**Required work:**
Output nothing but the lines from the first line of the entries to the line with "rewrite (done_then _ _ _ _ _ (sock_run sock_recv (set_conn c3", inclusive, exactly as they read.

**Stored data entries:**

# # # #

Lemma read_packet_frame n buf p junk s c : 36 ∉ junk → (length junk < n)%nat → 35 ∉ p → p ≠ [] → zlen p ≤ RSP_PACKET_SIZE →
  zlen buf = RSP_PACKET_SIZE + 1 → delivers (r_conn s) (junk ++ frame_of p) c →
  read_packet n buf (RSP_PACKET_SIZE + 1) s =
    Done [] (set_conn (sock_send c [43]).2 s) (Some (Packet (zlen p), bytes_put buf 0 (p ++ [NUL]))).
Proof.
  intros Hj Hn Hp Hne Hlen Hbuf Hd. unfold frame_of in Hd.
  replace (junk ++ 36 :: p ++ 35 :: hex_byte (sum_u8 p)) with ((junk ++ [36]) ++ (p ++ [35]) ++ hex_byte (sum_u8 p)) in Hd
    by by rewrite <- !app_assoc.
  apply delivers_app in Hd as (c1 & Hd1 & (c2 & Hd2 & Hd3)%delivers_app). unfold read_packet.
  rewrite (done_then _ _ _ _ _ (skip_to_found _ _ _ _ _ Hj Hn Hd1)). cbv beta iota.
  erewrite (done_then _ _ _ _ _ (read_body_all _ buf _ 0 _ p (set_conn c1 s) c2 Hp _ _ _ Hbuf Hd2)). cbv beta iota.
  unfold hex_byte in Hd3. inversion Hd3 as [|? ? c3 ? ? Hr3 Hd4]; subst. inversion Hd4 as [|? ? c4 ? ? Hr4 Hd5]; subst.
  inversion Hd5; subst. rewrite (done_then _ _ _ _ _ (sock_run sock_recv (set_conn c2 s) _ _ Hr3)). cbv beta iota.
  rewrite (done_then _ _ _ _ _ (sock_run sock_recv (set_conn c3 s) _ _ Hr4)). cbv beta iota.
  change (foldl _ 0 p) with (sum_u8 p). rewrite checksum_reads by apply sum_u8_range. rewrite Z.add_0_l.
  pose proof (zlen_nonneg p). assert (0 < zlen p) by (destruct p; [done|unfold zlen; cbn [length]; lia]).
  rewrite store_then by (rewrite ?bytes_put_len; unfold RSP_PACKET_SIZE in *; lia).
  rewrite bytes_put_snoc by lia. rewrite (proj2 (Z.eqb_neq (zlen p) 0)) by lia.
  destruct (sock_send c [43]) as [m c5] eqn:Es. unfold send.
  by rewrite (done_then _ _ _ _ _ (sock_run (λ c0, sock_send c0 [43]) (set_conn c s) m c5 Es)).
  Unshelve. all: unfold RSP_PACKET_SIZE, zlen in *; lia.
Qed.
(** What [dispatch_packet] takes the buffer for. *)
Lemma cstring_of_packet buf p : Forall (λ c, c ≠ NUL) p → cstring (bytes_put buf 0 (p ++ [NUL])) = p.
Proof.
  intros Hp. unfold bytes_put. change (take (Z.to_nat 0) buf) with (@nil Z). cbn [app]. rewrite <- app_assoc. cbn [app].
  by apply cstring_app.
Qed.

# # # #

**Answer to this task:**
Lemma read_packet_frame n buf p junk s c : 36 ∉ junk → (length junk < n)%nat → 35 ∉ p → p ≠ [] → zlen p ≤ RSP_PACKET_SIZE →
  zlen buf = RSP_PACKET_SIZE + 1 → delivers (r_conn s) (junk ++ frame_of p) c →
  read_packet n buf (RSP_PACKET_SIZE + 1) s =
    Done [] (set_conn (sock_send c [43]).2 s) (Some (Packet (zlen p), bytes_put buf 0 (p ++ [NUL]))).
Proof.
  intros Hj Hn Hp Hne Hlen Hbuf Hd. unfold frame_of in Hd.
  replace (junk ++ 36 :: p ++ 35 :: hex_byte (sum_u8 p)) with ((junk ++ [36]) ++ (p ++ [35]) ++ hex_byte (sum_u8 p)) in Hd
    by by rewrite <- !app_assoc.
  apply delivers_app in Hd as (c1 & Hd1 & (c2 & Hd2 & Hd3)%delivers_app). unfold read_packet.
  rewrite (done_then _ _ _ _ _ (skip_to_found _ _ _ _ _ Hj Hn Hd1)). cbv beta iota.
  erewrite (done_then _ _ _ _ _ (read_body_all _ buf _ 0 _ p (set_conn c1 s) c2 Hp _ _ _ Hbuf Hd2)). cbv beta iota.
  unfold hex_byte in Hd3. inversion Hd3 as [|? ? c3 ? ? Hr3 Hd4]; subst. inversion Hd4 as [|? ? c4 ? ? Hr4 Hd5]; subst.
  inversion Hd5; subst. rewrite (done_then _ _ _ _ _ (sock_run sock_recv (set_conn c2 s) _ _ Hr3)). cbv beta iota.
  rewrite (done_then _ _ _ _ _ (sock_run sock_recv (set_conn c3 s) _ _ Hr4)). cbv beta iota.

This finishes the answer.